The establishment of a national framework of index sites where monitoring and research are closely integrated would lead to the development of a predictive understanding of coastal system responses to anthropogenic activities, especially nutrient enrichment. At index sites, intensive monitoring and research activities would lead to a broad understanding of how and why estuaries respond as they do to nutrient inputs. Research should not be restricted to increased nutrient loading scenarios, but should also examine responses to nutrient loading reductions.

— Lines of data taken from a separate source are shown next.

Lemma example_message_ok body : zlen (as_bytes (lit body)) < 2 ^ 63 → message_ok (example_message body).
Proof.
  intros Hb. split; [|split; [|done]]; (constructor; [|done]); (split; [|done]); split_and!; try done;
    try (refine (bool_decide_unpack _ _); vm_compute; exact I).
Qed.

(* ===== verification/LspSurface.v ===== *)
(** The advertised surface and the lifecycle of the language server: [ls-server/src/capabilities.rs],
    [ls-server/src/lifecycle.rs] and the method tables of [ls-server/src/server.rs].

    The structs of [capabilities.rs] and of [lsp_types] are only ever serialized; they are the JSON
    objects their derived [Serialize] gives. *)

From S2P Require Import Prelude RustStr LspTransport.

Open Scope Z_scope.

(** ** Capabilities *)

Definition SERVER_NAME : list Z := lit "scala3-bsp-semantic-ls".
Definition SERVER_VERSION : list Z := lit "0.1.0".

Definition DOCTOR : list Z := lit "scala3SemanticLs.doctor".
Definition REINDEX : list Z := lit "scala3SemanticLs.reindex".
Definition COMPILE : list Z := lit "scala3SemanticLs.compile".
Definition PC_PLUGIN_STATUS : list Z := lit "scala3SemanticLs.pcPluginStatus".
Definition all_commands : list (list Z) := [DOCTOR; REINDEX; COMPILE; PC_PLUGIN_STATUS].

Definition SEMANTICDB_GLOB : list Z := lit "**/*.semanticdb".
Definition CONFIG_GLOB : list Z := lit "**/.scala3-bsp-semantic-ls/config.json".
Definition BSP_GLOB : list Z := lit "**/.bsp/*.json".
Definition all_globs : list (list Z) := [SEMANTICDB_GLOB; CONFIG_GLOB; BSP_GLOB].

(** The legend of [pc_lsp.rs]. *)
Definition TOKEN_TYPES : list (list Z) :=
  [lit "namespace"; lit "type"; lit "class"; lit "enum"; lit "interface"; lit "struct"; lit "typeParameter"; lit "parameter";
   lit "variable"; lit "property"; lit "enumMember"; lit "event"; lit "function"; lit "method"; lit "macro"; lit "keyword";
   lit "modifier"; lit "comment"; lit "string"; lit "number"; lit "regexp"; lit "operator"; lit "decorator"].
Definition TOKEN_MODIFIERS : list (list Z) :=
  [lit "declaration"; lit "definition"; lit "readonly"; lit "static"; lit "deprecated"; lit "abstract"; lit "async";
   lit "modification"; lit "documentation"; lit "defaultLibrary"].

Definition strings (l : list (list Z)) : Value := VArray (VString <$> l).

Definition semantic_tokens_options : Value :=
  VObject [(lit "legend", VObject [(lit "tokenTypes", strings TOKEN_TYPES); (lit "tokenModifiers", strings TOKEN_MODIFIERS)]);
           (lit "range", VBool true);
           (lit "full", VObject [(lit "delta", VBool true)])].
Definition code_action_options : Value :=
  VObject [(lit "codeActionKinds", strings [lit "quickfix"; lit "refactor.rewrite"; lit "refactor.extract"; lit "refactor.inline"]);
           (lit "resolveProvider", VBool false)].
Definition server_capabilities : Value :=
  VObject
    [(lit "textDocumentSync", json_int 2);
     (lit "positionEncoding", VString (lit "utf-16"));
     (lit "completionProvider", VObject [(lit "resolveProvider", VBool true); (lit "triggerCharacters", strings [lit "."])]);
     (lit "hoverProvider", VBool true);
     (lit "signatureHelpProvider", VObject [(lit "triggerCharacters", strings [lit "("; lit ","])]);
     (lit "definitionProvider", VBool true);
     (lit "typeDefinitionProvider", VBool true);
     (lit "referencesProvider", VBool true);
     (lit "renameProvider", VObject [(lit "prepareProvider", VBool true)]);
     (lit "documentHighlightProvider", VBool true);
     (lit "workspaceSymbolProvider", VBool true);
     (lit "documentSymbolProvider", VBool true);
     (lit "implementationProvider", VBool true);
     (lit "callHierarchyProvider", VBool true);
     (lit "inlayHintProvider", VObject [(lit "resolveProvider", VBool false)]);
     (lit "codeActionProvider", code_action_options);
     (lit "selectionRangeProvider", VBool true);
     (lit "foldingRangeProvider", VBool true);
     (lit "semanticTokensProvider", semantic_tokens_options);
     (lit "documentFormattingProvider", VBool true);
     (lit "executeCommandProvider", VObject [(lit "commands", strings all_commands)])].
Definition initialize_result : Value :=
  VObject [(lit "capabilities", server_capabilities);
           (lit "serverInfo", VObject [(lit "name", VString SERVER_NAME); (lit "version", VString SERVER_VERSION)])].

(** ** The lifecycle *)

Inductive WorkspaceState (S : Type) := NotReady (detail : list Z) | Failed (detail : list Z) | Ready (services : S).
Arguments NotReady {S} _.
Arguments Failed {S} _.
Arguments Ready {S} _.

Definition status_line {S : Type} (st : WorkspaceState S) : list Z :=
  match st with
  | NotReady detail => lit "not ready: " ++ detail
  | Failed detail => lit "bootstrap failed: " ++ detail
  | Ready _ => lit "ready"
  end.
Definition ready {S : Type} (st : WorkspaceState S) : option S := match st with Ready s => Some s | _ => None end.
Definition is_ready {S : Type} (st : WorkspaceState S) : bool := match st with Ready _ => true | _ => false end.
(** The error is the message of a [NotReadyError]. *)
Definition require_ready {S : Type} (st : WorkspaceState S) : result (list Z) unit :=
  if is_ready st then Ok tt else Err (lit "workspace is " ++ status_line st).

Inductive Method :=
| References | Rename | DocumentHighlight | WorkspaceSymbol | DocumentSymbol | Implementation | PrepareCallHierarchy
| IncomingCalls | OutgoingCalls | Completion | Definition_ | TypeDefinition | Hover | SignatureHelp | PrepareRename | InlayHint
| CodeAction | SelectionRange | FoldingRange | SemanticTokensFull | SemanticTokensFullDelta | SemanticTokensRange | Formatting.

Inductive PreReadyOutcome := NotReadyErrorOutcome | EmptyOutcome | NullOutcome.

Definition pre_ready_outcome (m : Method) : PreReadyOutcome :=
  match m with
  | References | Rename => NotReadyErrorOutcome
  | DocumentHighlight | WorkspaceSymbol | DocumentSymbol | Implementation | IncomingCalls | OutgoingCalls | Completion
  | Definition_ | TypeDefinition | InlayHint | CodeAction | FoldingRange | Formatting => EmptyOutcome
  | Hover | SignatureHelp | PrepareRename | PrepareCallHierarchy | SelectionRange | SemanticTokensFull
  | SemanticTokensFullDelta | SemanticTokensRange => NullOutcome
  end.

(** A [match] on a string. *)
Definition str_match {A : Type} (table : list (list Z * A)) (s : list Z) : option A :=
  snd <$> List.find (λ kv, str_eqb kv.1 s) table.

Definition readiness_methods : list (list Z * Method) :=
  [(lit "textDocument/completion", Completion);
   (lit "textDocument/hover", Hover);
   (lit "textDocument/signatureHelp", SignatureHelp);
   (lit "textDocument/definition", Definition_);
   (lit "textDocument/typeDefinition", TypeDefinition);
   (lit "textDocument/references", References);
   (lit "textDocument/documentHighlight", DocumentHighlight);
   (lit "textDocument/documentSymbol", DocumentSymbol);
   (lit "textDocument/implementation", Implementation);
   (lit "textDocument/prepareCallHierarchy", PrepareCallHierarchy);
   (lit "callHierarchy/incomingCalls", IncomingCalls);
   (lit "callHierarchy/outgoingCalls", OutgoingCalls);
   (lit "textDocument/prepareRename", PrepareRename);
   (lit "textDocument/rename", Rename);
   (lit "textDocument/inlayHint", InlayHint);
   (lit "textDocument/codeAction", CodeAction);
   (lit "textDocument/selectionRange", SelectionRange);
   (lit "textDocument/foldingRange", FoldingRange);
   (lit "textDocument/semanticTokens/full", SemanticTokensFull);
   (lit "textDocument/semanticTokens/full/delta", SemanticTokensFullDelta);
   (lit "textDocument/semanticTokens/range", SemanticTokensRange);
   (lit "textDocument/formatting", Formatting);
   (lit "workspace/symbol", WorkspaceSymbol)].
Definition readiness_method (method : list Z) : option Method := str_match readiness_methods method.

Definition empty_result (m : Method) : Value :=
  match m with
  | Completion => VObject [(lit "isIncomplete", VBool false); (lit "items", VArray [])]
  | _ => VArray []
  end.

Definition pre_ready_response {S : Type} (id : RequestId) (m : Method) (st : WorkspaceState S) : option Response :=
  match pre_ready_outcome m with
  | NotReadyErrorOutcome =>
      match require_ready st with
      | Err message => Some (failure id (ResponseError_new REQUEST_FAILED message))
      | Ok _ => None
      end
  | NullOutcome => Some (success id VNull)
  | EmptyOutcome => Some (success id (empty_result m))
  end.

We expect a different set of dose-response curves for nutrient reductions that would incorporate time lags, hystereses, and non-linear responses of biological systems. Predictive models would be developed at index sites. Index sites should be established for each of the major types of estuaries; we expect unique dose-response curves for each estuarine type. Examples of possible Tier III index sites would be the coastal long-term ecological research sites. Coastal long-term ecological research sites are funded by the National Science Foundation (NSF) at Plum Island Ecosystem in northern Massachusetts, Baltimore Ecosystem Study, Virginia Coast Reserve, Santa Barbara Channel, Everglades, and Georgia Coastal. Each estuarine type should possess a unique dose-response curve that relates primarily to variations in the major factors controlling estuarine susceptibility to nutrient over-enrichment (i.e., loading, dilution, and flushing).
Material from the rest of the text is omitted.